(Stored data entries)
(** X6.  When the guard is undefined after an inclusion and the header is
    included again, the header is processed again: the four declarations
    are passed on a second time, and [NULL] and [offsetof] are defined a
    second time, with the same replacement -- so the macros are those
    after the first inclusion and there is no further diagnostic.  (No
    word of the typedef lines is a macro.) *)
Theorem inclusion_after_undef st :
  pp_active st = true ->
  pp_macros st !! _XCC_STDDEF_H = None ->
  typedef_lines_free (pp_macros st) ->
  let st1 := include_stddef st in
  let st2 := include_stddef (pp_step st1 (PP_undef _XCC_STDDEF_H)) in
  pp_macros st2 = pp_macros st1 /\
  pp_diags st2 = pp_diags st1 /\
  pp_out st2 = pp_out st1 ++ pp_out stddef_pp.
Proof.
  intros Ha Hg Hf st1 st2. subst st1 st2.
  rewrite (include_stddef_processed st Ha Hg Hf).
  assert (Hu : forall M cs out ds,
             pp_active {| pp_macros := M; pp_conds := cs; pp_out := out; pp_diags := ds |} = true ->
             pp_step {| pp_macros := M; pp_conds := cs; pp_out := out; pp_diags := ds |}
               (PP_undef _XCC_STDDEF_H) =
             {| pp_macros := delete _XCC_STDDEF_H M; pp_conds := cs;
                pp_out := out; pp_diags := ds |}).
  { intros M cs out ds H. unfold pp_step. rewrite H. reflexivity. }
  rewrite Hu by exact Ha. clear Hu.
  destruct Hf as ((Hp & Hs & Hw & Hm) & Hkt & Hkl & Hku & Hki).
  rewrite include_stddef_processed; cbn [pp_macros pp_conds pp_out pp_diags].
  - rewrite header_macros_again. repeat split.
    unfold redefinition_diags at 2.
    rewrite lookup_delete_ne by done.
    rewrite (lookup_insert_ne _ "offsetof" "NULL") by done.
    rewrite lookup_insert_eq.
    rewrite lookup_delete_ne by done. rewrite lookup_insert_eq.
    rewrite !bool_decide_eq_true_2 by reflexivity. apply app_nil_r.
  - exact Ha.
  - apply lookup_delete_eq.
  - cbn [keyword_name] in *.
    repeat split; rewrite lookup_delete_ne by done;
      rewrite !lookup_insert_ne by done; assumption.
Qed.

Lemma fresh_unit_undef_and_again :
  pp_active pp_init = true /\
  pp_macros pp_init !! _XCC_STDDEF_H = None /\
  typedef_lines_free (pp_macros pp_init) /\
  let st1 := include_stddef pp_init in
  let st2 := include_stddef (pp_step st1 (PP_undef _XCC_STDDEF_H)) in
  pp_macros st2 = pp_macros st1 /\
  pp_diags st2 = pp_diags st1 /\
  pp_out st2 = pp_out st1 ++ pp_out stddef_pp.
Proof.
  assert (Ha : pp_active pp_init = true) by reflexivity.
  assert (Hg : pp_macros pp_init !! _XCC_STDDEF_H = None) by reflexivity.
  assert (Hf : typedef_lines_free (pp_macros pp_init)) by (repeat split; reflexivity).
  repeat (split; [assumption |]).
  exact (inclusion_after_undef pp_init Ha Hg Hf).
Defined.

(** ** Invocations of [offsetof] *)


Lemma macro_free_app M ts1 ts2 :
  macro_free M ts1 -> macro_free M ts2 -> macro_free M (ts1 ++ ts2).
Proof.
  intros H1 H2 x Hx. apply in_app_or in Hx. destruct Hx; [apply H1 | apply H2]; assumption.
Qed.



(** X8.  [offsetof] is a function-like macro of two parameters.  Its name
    is replaced only where an opening parenthesis follows; an invocation
    whose parentheses do not close, or which has a number of arguments other
    than two, is not replaceable. *)
Theorem offsetof_needs_two_arguments M f hide :
  M !! "offsetof"%string = Some offsetof ->
  "offsetof"%string ∉ hide ->
  (forall rest, (forall rest', rest <> Tk_punct LPAREN :: rest') ->
     expand (S f) M hide (Tk_ident "offsetof" :: rest) =
       cons (Tk_ident "offsetof") <$> expand f M hide rest) /\
  (forall ts, collect_args O [] [] ts = None ->
     expand (S f) M hide (Tk_ident "offsetof" :: Tk_punct LPAREN :: ts) = None) /\
  (forall ts args rest, collect_args O [] [] ts = Some (args, rest) ->
     length args <> 2%nat ->
     expand (S f) M hide (Tk_ident "offsetof" :: Tk_punct LPAREN :: ts) = None).
Proof.
  intros Ho Hh. repeat split.
  - intros rest Hrest. cbn [expand]. rewrite Ho. cbn [offsetof].
    destruct rest as [| [k | x | n | p] rest']; try reflexivity.
    destruct p; try reflexivity. exfalso. exact (Hrest rest' eq_refl).
  - intros ts Hc. cbn [expand]. rewrite Ho. cbn [offsetof].
    rewrite bool_decide_eq_false_2 by exact Hh. rewrite Hc. reflexivity.
  - intros ts args rest Hc Hl. cbn [expand]. rewrite Ho. cbn [offsetof].
    rewrite bool_decide_eq_false_2 by exact Hh. rewrite Hc. cbv zeta.
    cbn [invocation_args length].
    rewrite bool_decide_eq_false_2 by exact Hl. reflexivity.
Qed.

→ Required work
Reproduce every entry, word for word.

→ Exercise result
(** X6.  When the guard is undefined after an inclusion and the header is
    included again, the header is processed again: the four declarations
    are passed on a second time, and [NULL] and [offsetof] are defined a
    second time, with the same replacement -- so the macros are those
    after the first inclusion and there is no further diagnostic.  (No
    word of the typedef lines is a macro.) *)
Theorem inclusion_after_undef st :
  pp_active st = true ->
  pp_macros st !! _XCC_STDDEF_H = None ->
  typedef_lines_free (pp_macros st) ->
  let st1 := include_stddef st in
  let st2 := include_stddef (pp_step st1 (PP_undef _XCC_STDDEF_H)) in
  pp_macros st2 = pp_macros st1 /\
  pp_diags st2 = pp_diags st1 /\
  pp_out st2 = pp_out st1 ++ pp_out stddef_pp.
Proof.
  intros Ha Hg Hf st1 st2. subst st1 st2.
  rewrite (include_stddef_processed st Ha Hg Hf).
  assert (Hu : forall M cs out ds,
             pp_active {| pp_macros := M; pp_conds := cs; pp_out := out; pp_diags := ds |} = true ->
             pp_step {| pp_macros := M; pp_conds := cs; pp_out := out; pp_diags := ds |}
               (PP_undef _XCC_STDDEF_H) =
             {| pp_macros := delete _XCC_STDDEF_H M; pp_conds := cs;
                pp_out := out; pp_diags := ds |}).
  { intros M cs out ds H. unfold pp_step. rewrite H. reflexivity. }
  rewrite Hu by exact Ha. clear Hu.
  destruct Hf as ((Hp & Hs & Hw & Hm) & Hkt & Hkl & Hku & Hki).
  rewrite include_stddef_processed; cbn [pp_macros pp_conds pp_out pp_diags].
  - rewrite header_macros_again. repeat split.
    unfold redefinition_diags at 2.
    rewrite lookup_delete_ne by done.
    rewrite (lookup_insert_ne _ "offsetof" "NULL") by done.
    rewrite lookup_insert_eq.
    rewrite lookup_delete_ne by done. rewrite lookup_insert_eq.
    rewrite !bool_decide_eq_true_2 by reflexivity. apply app_nil_r.
  - exact Ha.
  - apply lookup_delete_eq.
  - cbn [keyword_name] in *.
    repeat split; rewrite lookup_delete_ne by done;
      rewrite !lookup_insert_ne by done; assumption.
Qed.

Lemma fresh_unit_undef_and_again :
  pp_active pp_init = true /\
  pp_macros pp_init !! _XCC_STDDEF_H = None /\
  typedef_lines_free (pp_macros pp_init) /\
  let st1 := include_stddef pp_init in
  let st2 := include_stddef (pp_step st1 (PP_undef _XCC_STDDEF_H)) in
  pp_macros st2 = pp_macros st1 /\
  pp_diags st2 = pp_diags st1 /\
  pp_out st2 = pp_out st1 ++ pp_out stddef_pp.
Proof.
  assert (Ha : pp_active pp_init = true) by reflexivity.
  assert (Hg : pp_macros pp_init !! _XCC_STDDEF_H = None) by reflexivity.
  assert (Hf : typedef_lines_free (pp_macros pp_init)) by (repeat split; reflexivity).
  repeat (split; [assumption |]).
  exact (inclusion_after_undef pp_init Ha Hg Hf).
Defined.

(** ** Invocations of [offsetof] *)


Lemma macro_free_app M ts1 ts2 :
  macro_free M ts1 -> macro_free M ts2 -> macro_free M (ts1 ++ ts2).
Proof.
  intros H1 H2 x Hx. apply in_app_or in Hx. destruct Hx; [apply H1 | apply H2]; assumption.
Qed.



(** X8.  [offsetof] is a function-like macro of two parameters.  Its name
    is replaced only where an opening parenthesis follows; an invocation
    whose parentheses do not close, or which has a number of arguments other
    than two, is not replaceable. *)
Theorem offsetof_needs_two_arguments M f hide :
  M !! "offsetof"%string = Some offsetof ->
  "offsetof"%string ∉ hide ->
  (forall rest, (forall rest', rest <> Tk_punct LPAREN :: rest') ->
     expand (S f) M hide (Tk_ident "offsetof" :: rest) =
       cons (Tk_ident "offsetof") <$> expand f M hide rest) /\
  (forall ts, collect_args O [] [] ts = None ->
     expand (S f) M hide (Tk_ident "offsetof" :: Tk_punct LPAREN :: ts) = None) /\
  (forall ts args rest, collect_args O [] [] ts = Some (args, rest) ->
     length args <> 2%nat ->
     expand (S f) M hide (Tk_ident "offsetof" :: Tk_punct LPAREN :: ts) = None).
Proof.
  intros Ho Hh. repeat split.
  - intros rest Hrest. cbn [expand]. rewrite Ho. cbn [offsetof].
    destruct rest as [| [k | x | n | p] rest']; try reflexivity.
    destruct p; try reflexivity. exfalso. exact (Hrest rest' eq_refl).
  - intros ts Hc. cbn [expand]. rewrite Ho. cbn [offsetof].
    rewrite bool_decide_eq_false_2 by exact Hh. rewrite Hc. reflexivity.
  - intros ts args rest Hc Hl. cbn [expand]. rewrite Ho. cbn [offsetof].
    rewrite bool_decide_eq_false_2 by exact Hh. rewrite Hc. cbv zeta.
    cbn [invocation_args length].
    rewrite bool_decide_eq_false_2 by exact Hl. reflexivity.
Qed.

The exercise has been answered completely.